Abstract
A combined experimental and numerical study was carried out to investigate thermal ignition by millimeter size (d=6 mm) moving hot spheres in H2-O2-N2 environments over a range of equivalence ratios. The mixtures investigated were diluted with N2 to keep their laminar flame speed constant and comparable to the sphere fall velocity (2.4 m/s) at time of contact with the reactive mixture. The ignition thresholds (and confidence intervals) were found by applying a logistic regression to the data and were observed to increase from lean (Φ=0.39; Tsphere = 963 K) to rich (Φ=1.35; Tsphere = 1007 K) conditions. Experimental temperature fields of the gas surrounding the hot sphere during an ignition event were, for the first time, extracted using interferometry and compared against simulated fields. Numerical predictions of the ignition thresholds were within 2% of the experimental values and captured the experimentally observed increasing trend between lean and rich conditions. The effect of stoichiometry and dilution on the observed variation in ignition threshold was explained using 0-D constant pressure delay time computations.
Highlights
There is a continuing interest in the aircraft, nuclear power, and chemical processing industries to investigate and understand the hazards associated with accidental ignition events [1]

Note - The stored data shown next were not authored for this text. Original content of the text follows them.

(** * eebit: bit-packed category schemas, verified against the Python source

    A shallow embedding of [eebit/helpers.py], [eebit/bitmask.py] and
    [eebit/bithandler.py].

    Conventions of the embedding
    - Python [int] is [Z]; [>>], [<<], [&], [^] are [Z.shiftr], [Z.shiftl],
      [Z.land], [Z.lxor] (both sides use two's complement on unbounded
      integers, so they agree on negative numbers as well).
    - Python [str] is [string]; only code points below 128 get a special
      treatment by [lower], [int()] and white space stripping.
    - Python [dict] is an association list in insertion order, written to
      with [dict_set] (replace in place, else append), as CPython does.
    - A raised exception is [Raise e]; [e] carries the exception class and
      the message template of the raise site (the f-string as written in the
      source, not interpolated).
    - [float] is [spec_float], the IEEE-754 binary64 values. *)

From Stdlib Require Import ZArith List String Ascii Bool Lia Permutation.
From Stdlib Require Import DecimalString DecimalPos DecimalZ.
From Stdlib Require Import SpecFloat.
Import ListNotations.

Local Open Scope string_scope.
Local Open Scope Z_scope.

(* ================================================================= *)
(** ** Exceptions and the error monad *)

Inductive exn : Type :=
| ValueError (msg : string)
| TypeError (msg : string)
| IndexError (msg : string)
| OverflowError (msg : string)
| AttributeError (msg : string).

Inductive result (A : Type) : Type :=
| Ok (a : A)
| Raise (e : exn).

Arguments Ok {A} a.
Arguments Raise {A} e.

Definition bind {A B} (r : result A) (k : A -> result B) : result B :=
  match r with
  | Ok a => k a
  | Raise e => Raise e
  end.

Notation "'let*' x ':=' r 'in' k" := (bind r (fun x => k))
  (at level 10, x pattern, r at level 100, k at level 200).

(** [if cond: raise e] followed by the rest of the block. *)
Definition raise_if {A} (cond : bool) (e : exn) (k : result A) : result A :=
  if cond then Raise e else k.

(** A [for] loop whose body may raise: the state is threaded through the
    iterations, the first exception aborts the loop. *)
Fixpoint for_each {A S} (body : S -> A -> result S) (l : list A) (s : S)
  : result S :=
  match l with
  | [] => Ok s
  | x :: l' => let* s' := body s x in for_each body l' s'
  end.

Definition is_ok {A} (r : result A) : bool :=
  match r with Ok _ => true | Raise _ => false end.

(* ================================================================= *)
(** ** Python strings *)

Module Str.

(** [s.split(sep)] and [s.split(sep, maxsplit)] for a one-character
    separator; [maxsplit = None] is the unbounded form. *)
Fixpoint split (sep : ascii) (maxsplit : option nat) (s : string)
  : list string :=
  match maxsplit with
  | Some O => [s]
  | _ =>
    match s with
    | EmptyString => [EmptyString]
    | String c s' =>
      if Ascii.eqb c sep
      then EmptyString :: split sep (option_map Nat.pred maxsplit) s'
      else match split sep maxsplit s' with
           | p :: ps => String c p :: ps
           | [] => [String c EmptyString]
           end
    end
  end.

(** [sep.join(parts)] *)
Definition join (sep : string) (parts : list string) : string :=
  String.concat sep parts.

Definition is_upper (c : ascii) : bool :=
  let n := nat_of_ascii c in (Nat.leb 65 n && Nat.leb n 90)%bool.

Definition lower_char (c : ascii) : ascii :=
  if is_upper c then ascii_of_nat (nat_of_ascii c + 32) else c.

(** [s.lower()] *)
Fixpoint lower (s : string) : string :=
  match s with
  | EmptyString => EmptyString
  | String c s' => String (lower_char c) (lower s')
  end.

(** [a > b] on strings: lexicographic on code points. *)
Definition gtb (a b : string) : bool := String.ltb b a.

(** [len(s)] *)
Definition len (s : string) : Z := Z.of_nat (String.length s).

(** White space as [int()] strips it from a string of code points below
    128: tab, line feed, vertical tab, form feed, carriage return and the
    blank. *)
Definition is_space (c : ascii) : bool :=
  let n := nat_of_ascii c in
  ((Nat.leb 9 n && Nat.leb n 13) || Nat.eqb n 32)%bool.

Fixpoint lstrip (s : string) : string :=
  match s with
  | String c s' => if is_space c then lstrip s' else s
  | EmptyString => EmptyString
  end.

Fixpoint rstrip (s : string) : string :=
  match s with
  | EmptyString => EmptyString
  | String c s' =>
    match rstrip s' with
    | EmptyString => if is_space c then EmptyString else String c EmptyString
    | r => String c r
    end
  end.

Definition strip (s : string) : string := rstrip (lstrip s).

Definition digit_of (c : ascii) : option Z :=
  let n := nat_of_ascii c in
  if (Nat.leb 48 n && Nat.leb n 57)%bool then Some (Z.of_nat (n - 48)) else None.

(** Decimal digits with single underscores between digits. *)
Fixpoint parse_digits (acc : Z) (after_digit : bool) (s : string)
  : option Z :=
  match s with
  | EmptyString => if after_digit then Some acc else None
  | String c s' =>
    match digit_of c with
    | Some d => parse_digits (10 * acc + d) true s'
    | None =>
      if (Ascii.eqb c "_" && after_digit)%bool
      then parse_digits acc false s'
      else None
    end
  end.

(** [int(s)] for a string [s], [None] where Python raises [ValueError]. *)
Definition to_int (s : string) : option Z :=
  match strip s with
  | String "-" s' => option_map Z.opp (parse_digits 0 false s')
  | String "+" s' => parse_digits 0 false s'
  | s' => parse_digits 0 false s'
  end.

(** [str(n)] for an integer [n]. *)
Definition of_int (n : Z) : string := NilZero.string_of_int (Z.to_int n).

(** [s.replace(old, new)] for a one-character [old]. *)
Fixpoint replace (old : ascii) (new : string) (s : string) : string :=
  match s with
  | EmptyString => EmptyString
  | String c s' =>
    if Ascii.eqb c old then new ++ replace old new s'
    else String c (replace old new s')
  end.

This study aims to provide: (i) new data on the ignition thresholds for hydrogen mixtures by moving hot particles; (ii) quantitative two-dimensional temperature fields of the gas surrounding the hot sphere during ignition; and (iii) numerical modelers with validated experimental ignition thresholds and quantitative two-dimensional temperature fields during an ignition event
The numerical simulations predicted thresholds that were within 2% of the experimentally determined values
Summary
There is a continuing interest in the aircraft, nuclear power, and chemical processing industries to investigate and understand the hazards associated with accidental ignition events [1]. Such events can lead to an explosion or other catastrophic failure of the craft or plant resulting in loss of life and infrastructure and a high environmental impact. This study aims to provide: (i) new data on the ignition thresholds for hydrogen mixtures by moving hot particles; (ii) quantitative two-dimensional temperature fields of the gas surrounding the hot sphere during ignition; and (iii) numerical modelers with validated experimental ignition thresholds and quantitative two-dimensional temperature fields during an ignition event. We comment on the implications of our results to the correlation proposed by Roth et al [9]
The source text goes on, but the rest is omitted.